My last post featured the glass teapot sculpture of Richard Marquis. Work like his and other fine artists who use the teapot as a theme for non-functional sculpture continues to intrigue me. An teapot artist friend recently suggested that it was the annual teapot competition created by Celestial Seasonings in the late 1990’s that fueled the popularity of interpreting the teapot form in sculptural media. I confess that I was hoping for something more to the spiritual inspiration rather than a tea company’s marketing program. On the other hand, I felt great pride in tea industry that one of the major companies found a way to reward serious artists. The contests continued for about 5 years and artists from every medium were acknowledged. Twenty - thirty works would be selected from hundreds of entries. On the other hand, galleries and art museums have been featuring teapot art for many years. The fact that non-ceramic artists use it in their work isn’t surprising.
But Why Teapots?
It’s a comfortable and easily recognizable form.
They convey sincerity.
It’s a technically challenging form.
Teapots are serious and yet whimsical. . . . . Like tea!
But part of the reason artists create teapots is that museums and galleries organize teapot shows and collectors buy them. And the truth is that of the hundreds of serious teapot collectors in US, many don’t even drink tea. 

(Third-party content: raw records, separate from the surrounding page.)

(** * ASRA: the staged artifact pipeline of the research agents

    A shallow embedding of the three agent notebooks
    ([agents/literature_review.ipynb], [agents/hypothesis_generator.ipynb],
    [agents/visualizer.ipynb]) and the properties of the pipeline they form.

    Python values are modelled by [pyval], Python dictionaries by
    insertion-ordered association lists, raised exceptions by an explicit
    [outcome], and the mutable surroundings (files, directories, the logger,
    the external services) by a [world] that every stage threads through. *)

From Stdlib Require Import SpecFloat Sorted.
From stdpp Require Import gmap strings list pretty.

Set Warnings "-register-all".
Open Scope list_scope.

(** ** Python values *)

(** A JSON-shaped Python value.  A [float] is an IEEE 754 value, and
    [PDict] keeps the insertion order of the dictionary, which is the order
    [dict.items()] iterates in and the order the [json] encoder emits. *)
Inductive pyval : Type :=
| PNone
| PBool (b : bool)
| PInt (n : Z)
| PFloat (x : spec_float)
| PStr (s : string)
| PList (l : list pyval)
| PDict (d : list (string * pyval)).

Abbreviation dict := (list (string * pyval)).

(** Instances of Python's [Exception]: the class name and [str(e)]. *)
Record exn : Type := Exn { exn_class : string; exn_msg : string }.

Inductive outcome (A : Type) : Type :=
| Ok (a : A)
| Raise (e : exn).
Arguments Ok {A} a.
Arguments Raise {A} e.

(** [bool(v)]: the test behind [if v:] and [not v]. *)
Definition truthy (v : pyval) : bool :=
  match v with
  | PNone => false
  | PBool b => b
  | PInt n => negb (n =? 0)%Z
  | PFloat x => negb (SFeqb x (S754_zero false))
  | PStr s => negb (String.eqb s "")
  | PList l => match l with [] => false | _ :: _ => true end
  | PDict d => match d with [] => false | _ :: _ => true end
  end.

(** [d[k]] on a dictionary, [None] when the key is missing. *)
Fixpoint dict_get (d : dict) (k : string) : option pyval :=
  match d with
  | [] => None
  | (k', v) :: d' => if String.eqb k' k then Some v else dict_get d' k
  end.

(** [d[k] = v]: an existing key keeps its position and takes the new value,
    a new key goes to the end. *)
Fixpoint dict_set (d : dict) (k : string) (v : pyval) : dict :=
  match d with
  | [] => [(k, v)]
  | (k', v') :: d' =>
      if String.eqb k' k then (k', v) :: d' else (k', v') :: dict_set d' k v
  end.

Definition dict_keys (d : dict) : list string := d.*1.

(** The name [type(v).__name__] used in [TypeError] messages. *)
Definition type_name (v : pyval) : string :=
  match v with
  | PNone => "NoneType"
  | PBool _ => "bool"
  | PInt _ => "int"
  | PFloat _ => "float"
  | PStr _ => "str"
  | PList _ => "list"
  | PDict _ => "dict"
  end.

(** [v[k]] with a string subscript [k]. *)
Definition py_getitem (v : pyval) (k : string) : outcome pyval :=
  match v with
  | PDict d =>
      match dict_get d k with
      | Some x => Ok x
      | None => Raise (Exn "KeyError" ("'" +:+ k +:+ "'"))
      end
  | PList _ =>
      Raise (Exn "TypeError" "list indices must be integers or slices, not str")
  | PStr _ => Raise (Exn "TypeError" "string indices must be integers")
  | _ =>
      Raise (Exn "TypeError"
               ("'" +:+ type_name v +:+ "' object is not subscriptable"))
  end.

(** [len(v)]. *)
Definition py_len (v : pyval) : outcome nat :=
  match v with
  | PStr s => Ok (String.length s)
  | PList l => Ok (length l)
  | PDict d => Ok (length d)
  | _ =>
      Raise (Exn "TypeError"
               ("object of type '" +:+ type_name v +:+ "' has no len()"))
  end.

Definition newline : string := String (Ascii.ascii_of_nat 10) "".
(** * pywb.utils.loaders: block loaders, limit reader, signed cookies

    A shallow embedding of [pywb/utils/loaders.py] and the properties of
    its four components: [BlockLoader], [HMACCookieMaker], [LimitReader]
    and [SeekableTextFileReader].

    Python 2 [str] values that are text (identifiers, header values,
    tokens) are [string]; data read from a stream is [bytes], a list of
    [Byte.byte]; Python integers are [Z]; a finite Python float is the
    rational number it denotes, and the sum of two floats is the exact
    sum rounded as binary64 rounds it. *)

From Stdlib Require Import ZArith String Ascii List Lia QArith Qround Qpower Lqa DecimalString DecimalZ.
From stdpp Require Import base gmap strings list.

Open Scope Z_scope.

Abbreviation bytes := (list Byte.byte).

(** Length of a byte string as a Python integer, [len(buff)]. *)
Definition len (b : bytes) : Z := Z.of_nat (length b).

(* ================================================================= *)
(** ** The Python builtins the module relies on *)

Module Py.

(** The exceptions that occur in the module. [IOError] and [OSError]
    carry the file name the failing call was given. *)
Inductive exn : Type :=
  | IOError (filename : string)
  | OSError (filename : string)
  | ValueError
  | TypeError
  | OverflowError
  | OtherError (name : string).
Definition setup_caches (max_seq_length : Z) (kw : cache_kwargs)
  : result cache_setup :=
  lens ← map_result (fun l => normalize_cache_length l max_seq_length 8)
               (kw_max_cache_length kw);
  r ← Py.mod_ n_layer (Z.of_nat (length lens));
  _ ← py_assert (r =? 0);
  tile_size ← Py.floordiv n_layer (Z.of_nat (length lens));
  let lens := flat_map (fun item => map (fun _ => item) (Py.range 0 tile_size)) lens in
  let drops :=
    match kw_drop_amount kw with
    | inr ds => ds
    | inl d => map (fun l => Z.max (Py.int (Py.mul d (inject_Z l))) 1) lens
    end in
  m ← Py.min lens;
  _ ← py_assert (kw_global_tokens kw <=? m);
  Ok {| max_cache_length := lens;
        drop_amount := drops;
        global_tokens := kw_global_tokens kw;
        cache_strategy := kw_cache_strategy kw;
        token_ids :=
          if String.eqb (kw_cache_strategy kw) "fastgen"
          then Some (special_ids, punctuation_ids) else None |}.

End SetupCaches.

(** ** Tensors ([torch]) *)

Module Torch.

Definition sum (l : list Q) : Q := fold_right Qplus 0%Q l.

(** [t.shape] of a (rectangular) nested list, one level per dimension. *)
Definition shape2 {A : Type} (t : list (list A)) : list nat := map length t.
Definition shape3 {A : Type} (t : list (list (list A))) : list (list nat) :=
  map shape2 t.

(** [rows.mean(dim=0)] of a matrix given by its rows: entry [i] is the
    mean of column [i].  (Without rows torch yields NaN, which has no
    counterpart here: the statements below ask for at least one row.) *)
Definition mean_rows (rows : list (list Q)) : list Q :=
  map (fun i => (sum (map (fun row => nth i row 0%Q) rows)
                 / inject_Z (Z.of_nat (length rows)))%Q)
      (seq 0 (length (hd [] rows))).

(** [AvgPool1d(kernel_size, stride=1, padding, ceil_mode=False,
    count_include_pad=False)] on one channel: output [j] averages the
    inputs at [j - padding .. j - padding + kernel_size - 1] that lie
    inside the input, and divides by how many there are. *)
Definition avg_pool1d (kernel_size padding : Z) (x : list Q) : list Q :=
  let n := Z.of_nat (length x) in
  map (fun j =>
         let lo := Z.max 0 (j - padding) in
         let hi := Z.min n (j - padding + kernel_size) in
         (sum (map (fun i => nth (Z.to_nat i) x 0%Q) (Py.range lo hi))
          / inject_Z (hi - lo))%Q)
      (Py.range 0 (n + 2 * padding - kernel_size + 1)).

(** [x[..., k:] = v] for a negative or positive bound [k]. *)
Definition fill_from (x : list Q) (k : Z) (v : Q) : list Q :=
  let a := Py.clip (length x) k in
  firstn a x ++ repeat v (length x - a).

(** [x.topk(k, dim=-1)] on one row, as (value, index) pairs, best first.
    [better a b] says that score [a] is selected no later than [b]:
    [b <= a] for [largest=True], [a <= b] for [largest=False].  torch
    leaves the choice among equal scores open; the sort used here
    resolves it one way, and nothing proved below depends on which. *)
Definition topk {S : Type} (better : S -> S -> bool)
    (x : list S) (k : Z) : result (list (S * nat)) :=
  if (k <? 0) || (Z.of_nat (length x) <? k) then Raise RuntimeError
  else Ok (firstn (Z.to_nat k)
             (merge_sort (fun a b : S * nat => Is_true (better (fst a) (fst b)))
                         (combine x (seq 0 (length x))))).

(** [.indices.sort(dim=-1).values] *)
Definition sort_indices {S : Type} (sel : list (S * nat)) : list Z :=
  map Z.of_nat (merge_sort Nat.le (map snd sel)).

(** [t[:, :, idx]] with a one-dimensional index tensor: an index in
    [-n .. -1] counts from the end, one outside [-n .. n-1] raises. *)
Definition wrap_index (n : nat) (i : Z) : result nat :=
  if (i <? - Z.of_nat n) || (Z.of_nat n <=? i) then Raise IndexError
  else Ok (Z.to_nat (if i <? 0 then i + Z.of_nat n else i)).

Definition index_select {A : Type} (rows : list A) (idx : list Z)
  : result (list A) :=
  map_result (fun i =>
                j ← wrap_index (length rows) i;
                match rows !! j with
                | Some r => Ok r
                | None => Raise IndexError
                end) idx.

Definition index_dim2 {A : Type} (t : list (list (list A))) (idx : list Z)
  : result (list (list (list A))) :=
  map_result (map_result (fun rows => index_select rows idx)) t.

In a History of Ceramics course I took in the late ’70s there was a story of Kasimir Malevich, a Russian abstract artist (1878-1935) who was asked to design a teapot for factory production. When it was discovered that the teapot didn’t pour well, Malevich is said to have replied, “It’s not about the tea. It’s about the teapot.” Malevich did create several functional designs which are still produced by the Lomonosov Porcelain Factory in St. Petersburg, Russia. Functional, yes. But they aren’t your grandmother’s traditional teapot. The white cups and pot are a current version of his original, selling today for about $500. Looking at it again, I have to remind myself that this work piece was designed almost a hundred years ago.
Media hype? No.
And I believe that this piece is evidence that there is something in the brewing of tea that intrinsically inspires creativity.
Kate Anderson is another extremely non-traditional teapot artist. Her work is waxed and knotted fiber. She began the series in 1988 and has created a body of work seen in major galleries and highly valued by these non-tea-imbibing collectors.
“Making sculptural art forms by utilizing the repetitive basketry technique called knotting forms the basis of my work regarding content and the blurred edges where art and craft meet. High-art/low-art references come into play by utilizing the teapot, a common craft object, as my sculptural archetype juxtaposed with images appropriated from the world of “high art”. Quotation, allusion, abstraction, and art/craft references all play a part as the knotting process simultaneously creates both structure and image.“
I rem
ain convinced that it must be (as they say) “. . . something in the water!”
Popularity: 45% [?]


I love those half-moon teacups. They look so modern they could be 21st Century. They do seem worth the price of $500 though I couldn’t pay it.